** Assignment **
Take from the material every line that contains the word "weights".

** Entries supplied **
- - -

(** X8.  Data that the hidden layer can represent is reproduced exactly:
    when the batch X equals H B0 for some output weights B0, predict after
    init_phase on X returns X itself. *)
Theorem init_then_predict_exact n_in n_hid dev (al : 'M[F]_(n_in, n_hid)) b
    P B lg n (X : 'M[F]_(n, n_in)) (B0 : 'M[F]_(n_hid, n_in)) :
  X = map_mx torch_tanh (X *m al + rowbc n b) *m B0 ->
  exists w1 Beta1,
    init_phase (mkT X) (World (model dev al b P B) lg) = Done Beta1 w1
    /\ predict (mkT X) w1 = Done (mkT X) w1.
Proof.
rewrite -/(project al b X) => XE; rewrite init_phaseE.
set P1 := pinv _; set B1 := P1 *m _ *m X.
exists (World (model dev al b P1 B1) lg), (mkT B1); split=> //.
rewrite predictE; congr (Done (mkT _) _).
rewrite /B1 /P1 -/(project al b X); move: (project al b X) XE => H XE.
by rewrite [in LHS]XE !mulmxA -(mulmxA _ H^T H) gram_fix.
Qed.

(** X9.  init_phase minimises the training loss that util.evaluate
    measures: on a batch with at least one entry, the loss of the
    prediction after init_phase is at most the loss of H B' for any other
    output weights B'. *)
Theorem init_minimises_loss n_in n_hid dev (al : 'M[F]_(n_in, n_hid)) b P B lg
    n (X : 'M[F]_(n, n_in)) :
  (0 < n)%N -> (0 < n_in)%N ->
  let H := map_mx torch_tanh (X *m al + rowbc n b) in
  exists w1 Beta1 Y loss,
    [/\ init_phase (mkT X) (World (model dev al b P B) lg) = Done Beta1 w1,
        predict (mkT X) w1 = Done Y w1,
        evaluate (mkT X) Y = Ok (loss, 0%N)
      & forall B' : 'M[F]_(n_hid, n_in),
          exists2 loss', evaluate (mkT X) (mkT (H *m B'))
                                  = Ok (loss', 0%N) & loss <= loss'].
Proof.
move=> n0 i0 H; rewrite init_phaseE -/(project al b X) -/H.
set P1 := pinv _; set B1 := P1 *m _ *m X.
exists (World (model dev al b P1 B1) lg), (mkT B1), (mkT (H *m B1)).
eexists; split; [by [] | exact: predictE | exact: evaluateE |].
move=> B'; rewrite evaluateE //; eexists; first by [].
rewrite ler_pM2r ?invr_gt0 ?ltr0n ?muln_gt0 ?n0 //.
exact: pinv_lstsq.
Qed.


(* -------------------------------------------------------------------- *)
(* Sample mode on any number of rows.                                    *)

Lemma tdivE m n (A D : 'M[F]_(m, n)) :
  tdiv (mkT A) (mkT D)
  = if [forall i, forall j, D i j != 0]
    then Ok (mkT (\matrix_(i, j) (A i j / D i j))) else NonFinite.
Proof. by rewrite /tdiv /= !bdimxx !expand_id. Qed.

Lemma calc_beta_sample_rows n_in n_hid dev (al : 'M[F]_(n_in, n_hid)) b P B lg
    n (X : 'M[F]_(n, n_in)) (H : 'M[F]_(n, n_hid)) :
  calc_beta_sample (mkT X) (mkT H^T) (World (model dev al b P B) lg)
  = Done tt (World (model dev al b P (rls_beta P B H X)) lg).
Proof. by rewrite /calc_beta_sample; run_tensors; rewrite /rls_beta trmxK. Qed.

Lemma calc_p_sample_rows n_in n_hid dev (al : 'M[F]_(n_in, n_hid)) b P B lg
    n (H : 'M[F]_(n, n_hid)) :
  match calc_p_sample (mkT H^T) (World (model dev al b P B) lg) with
  | Done _ w' => exists P', w' = World (model dev al b P' B) lg
  | Failed e w' => e = shape_error /\ w' = World (model dev al b P B) lg
  | Lost => True
  end.
Proof.
rewrite /calc_p_sample; run_tensors; rewrite /tdiv /=.
case: bdim => [r|] //=; case: ifP => // _ /=.
rewrite /isub /inplace /=; case: ifP => // _ /=.
by eexists.
Qed.

Lemma seq_phase_sample_split n_in n_hid dev (al : 'M[F]_(n_in, n_hid)) b P B lg
    n (X : 'M[F]_(n, n_in)) :
  let w := World (model dev al b P B) lg in
  let H := project al b X in
  seq_phase (mkT X) "sample" w
  = match calc_p_sample (mkT H^T) w with
    | Done _ w1 =>
        match calc_beta_sample (mkT X) (mkT H^T) w1 with
        | Done _ w2 => Done (__beta (self w2)) w2
        | Failed e w2 => Failed e w2
        | Lost => Lost
        end
    | Failed e w1 => Failed e w1
    | Lost => Lost
    end.
Proof.
move=> w H; rewrite /seq_phase /bind hidden_layerE /= eqxx assert_cond_true.
by rewrite -/H; case: calc_p_sample => [[] w1|e w1|].
Qed.

(** X10.  The sample-mode update on one row x of width input_dim, as the
    code computes it: with h the hidden row of x and d = 1 + h P ht, the
    call replaces P by P - (P ht h P) / d and then Beta by
    Beta + P_new ht (x - h Beta) and returns the new Beta when d is not
    zero; when d is zero the quotient is not finite. *)
Theorem sample_update_formula n_in n_hid dev (al : 'M[F]_(n_in, n_hid)) b
    P B lg (x : 'rV[F]_n_in) :
  let w := World (model dev al b P B) lg in
  let h := map_mx torch_tanh (x *m al + rowbc 1 b) in
  let d := 1 + (h *m P *m h^T) 0 0 in
  let P_new := P - d^-1 *: (P *m h^T *m h *m P) in
  let Beta_new := B + P_new *m h^T *m (x - h *m B) in
  (d != 0 -> seq_phase (mkT x) "sample" w
             = Done (mkT Beta_new) (World (model dev al b P_new Beta_new) lg))
  /\ (d = 0 -> seq_phase (mkT x) "sample" w = Lost).
Proof.
move=> w h d P_new Beta_new.
have dE : d = denom P (project al b x) by rewrite /d /denom mulmxA.
split=> d0; last by apply: seq_phase_sample_lost; rewrite -dE.
rewrite seq_phase_sampleE; first by rewrite -dE.
by rewrite /sherman /rls_beta -dE.
Qed.

(** X11.  Sample mode takes one row: on a batch of width input_dim with n
    rows, n different from 1 and from hidden_dim (and hidden_dim not 1),
    seq_phase in sample mode raises the shape error of the quotient's
    broadcast and leaves P, Beta and the log as they were. *)
Theorem sample_mode_many_rows n_in n_hid dev (al : 'M[F]_(n_in, n_hid)) b
    P B lg n (X : 'M[F]_(n, n_in)) :
  n != 1%N -> n != n_hid -> n_hid != 1%N ->
  seq_phase (mkT X) "sample" (World (model dev al b P B) lg)
  = Failed shape_error (World (model dev al b P B) lg).
Proof.
move=> n1 nh h1; apply: seq_phase_sample_rows.
by rewrite /bdim eq_sym (negPf nh) (negPf n1) (negPf h1).
Qed.

(** X12.  On a batch of exactly hidden_dim rows sample mode does not
    fail: the quotient of the P update is then taken entry by entry,
    P_new[i,j] = P[i,j] - (P Ht H P)[i,j] / (1 + (H P Ht)[i,j]), provided
    no entry of 1 + H P Ht is zero, and Beta is updated with this P_new. *)
Theorem sample_mode_hidden_rows n_in n_hid dev (al : 'M[F]_(n_in, n_hid)) b
    (P : 'M[F]_n_hid) (B : 'M[F]_(n_hid, n_in)) lg (X : 'M[F]_(n_hid, n_in)) :
  let H := map_mx torch_tanh (X *m al + rowbc n_hid b) in
  let P_new :=
    \matrix_(i, j) (P i j - (P *m H^T *m H *m P) i j
                            / (1 + (H *m P *m H^T) i j)) in
  let Beta_new := B + P_new *m H^T *m (X - H *m B) in
  (forall i j, 1 + (H *m P *m H^T) i j != 0) ->
  seq_phase (mkT X) "sample" (World (model dev al b P B) lg)
  = Done (mkT Beta_new) (World (model dev al b P_new Beta_new) lg).
Proof.
move=> H P_new Beta_new d0; rewrite seq_phase_sample_split -/(project al b X).
rewrite -/H.
have -> : calc_p_sample (mkT H^T) (World (model dev al b P B) lg)
          = Done tt (World (model dev al b P_new B) lg).
  rewrite /calc_p_sample; run_tensors; rewrite /scalar_add /= tdivE.
  have -> : [forall i, forall j,
               (map_mx (fun x => 1 + x) (H^T^T *m (P *m H^T))) i j != 0].
    apply/forallP => i; apply/forallP => j.
    by rewrite mxE trmxK mulmxA; apply: d0.
  rewrite isubE /=; congr (Done tt (World (model dev al b _ B) lg)).
  by rewrite !trmxK (mulmxA H); apply/matrixP => i j; rewrite !mxE.
by rewrite calc_beta_sample_rows.
Qed.

(** X13.  seq_phase is atomic on failure: on a well-shaped object,
    whatever the tensor and the mode, a call that raises leaves P, Beta
    and the log exactly as they were. *)
Theorem seq_phase_atomic n_in n_hid dev (al : 'M[F]_(n_in, n_hid)) b P B lg
    (data : Tensor F) mode e w' :
  seq_phase data mode (World (model dev al b P B) lg) = Failed e w' ->
  w' = World (model dev al b P B) lg.
Proof.
case: data => n c X; have [ec|ne] := eqVneq c n_in; last first.
  by rewrite seq_phase_neq // => -[_ <-].
subst c; case Eb: (String.eqb mode "batch").
  by move/String.eqb_eq: Eb => ->; rewrite seq_phase_batchE.
case Es: (String.eqb mode "sample"); last first.
  by rewrite seq_phase_mode // => -[_ <-].
move/String.eqb_eq: Es => ->; rewrite seq_phase_sample_split.
have := calc_p_sample_rows dev al b P B lg (project al b X).
case: calc_p_sample => [[] w1 [P1 ->]|e1 w1 [_ ->] [_ <-]|] //.
by rewrite calc_beta_sample_rows.
Qed.

(* -------------------------------------------------------------------- *)
(* Edge cases of training, what training keeps, and the shapes of a      *)
(* reachable object.                                                     *)

Lemma woodbury0 h n (H : 'M[F]_(n, h)) : woodbury 0 H = 0.
Proof. by rewrite /woodbury !mul0mx subr0. Qed.

Lemma rls_beta0 h d n (B : 'M[F]_(h, d)) (H : 'M[F]_(n, h)) X :
  rls_beta 0 B H X = B.
Proof. by rewrite /rls_beta !mul0mx addr0. Qed.

Lemma psd1 n : psd (1%:M : 'M[F]_n).
Proof. by move=> x; rewrite mulmx1; exact: gram_diag_ge0. Qed.

(** X14.  init_phase on a batch without rows (of width input_dim) returns
    and resets the model: P and Beta become the zero matrices, whatever
    they were. *)
Theorem init_phase_empty_batch n_in n_hid dev (al : 'M[F]_(n_in, n_hid)) b
    P B lg (X : 'M[F]_(0, n_in)) :
  init_phase (mkT X) (World (model dev al b P B) lg)
  = Done (mkT (0 : 'M[F]_(n_hid, n_in))) (World (model dev al b 0 0) lg).
Proof.
rewrite init_phaseE [project al b X]flatmx0 mulmx0 pinv0 !mul0mx.
by [].
Qed.

(** X15.  Sequential training does not start by itself: while P is the
    zero matrix (as in a model on which init_phase was never called),
    seq_phase in batch mode on any batch of width input_dim, and in sample
    mode on any row, returns the old Beta and changes nothing. *)
Theorem seq_phase_without_init n_in n_hid dev (al : 'M[F]_(n_in, n_hid)) b
    (B : 'M[F]_(n_hid, n_in)) lg :
  let w := World (model dev al b 0 B) lg in
  (forall n (X : 'M[F]_(n, n_in)),
     seq_phase (mkT X) "batch" w = Done (mkT B) w)
  /\ (forall x : 'rV[F]_n_in, seq_phase (mkT x) "sample" w = Done (mkT B) w).
Proof.
move=> w.
have batch0 n (X : 'M[F]_(n, n_in)) :
    seq_phase (mkT X) "batch" w = Done (mkT B) w.
  by rewrite seq_phase_batchE woodbury0 rls_beta0.
split=> // x; rewrite -seq_phase_one_row ?batch0 //.
by rewrite /denom mul0mx mulmx0 mxE addr0 oner_neq0.
Qed.

(** X16.  What training never touches: in whatever state the object is
    and whatever tensor and mode they are given, init_phase and seq_phase
    leave the name, input_dim, hidden_dim, the activation, alpha, the bias
    and the device unchanged, whether they return or raise; only P, Beta
    and the log can change. *)
Theorem training_keeps_frame (data : Tensor F) (mode : string) :
  keeps sframe (init_phase data) /\ keeps sframe (seq_phase data mode).
Proof. by split; [exact: keeps_init_phase | exact: keeps_seq_phase]. Qed.

Local Notation attainable := (attainable torch_tanh).

(* the shapes the constructor gives are kept by every call *)
Lemma shaped_predict data (w : world F) w' :
  state_inv (fun _ _ => True) w -> final (predict data w) = Some w' ->
  state_inv (fun _ _ => True) w'.
Proof.
move=> sw; rewrite /predict /bind.
have := hidden_layer_pure data w.
case: hidden_layer => [H w1|e w1|] //= [->]; last by case=> <-.
by rewrite /lift; case: matmul => [y|e|] //= [<-].
Qed.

- - -

** Response below **
    when the batch X equals H B0 for some output weights B0, predict after
    output weights B'. *)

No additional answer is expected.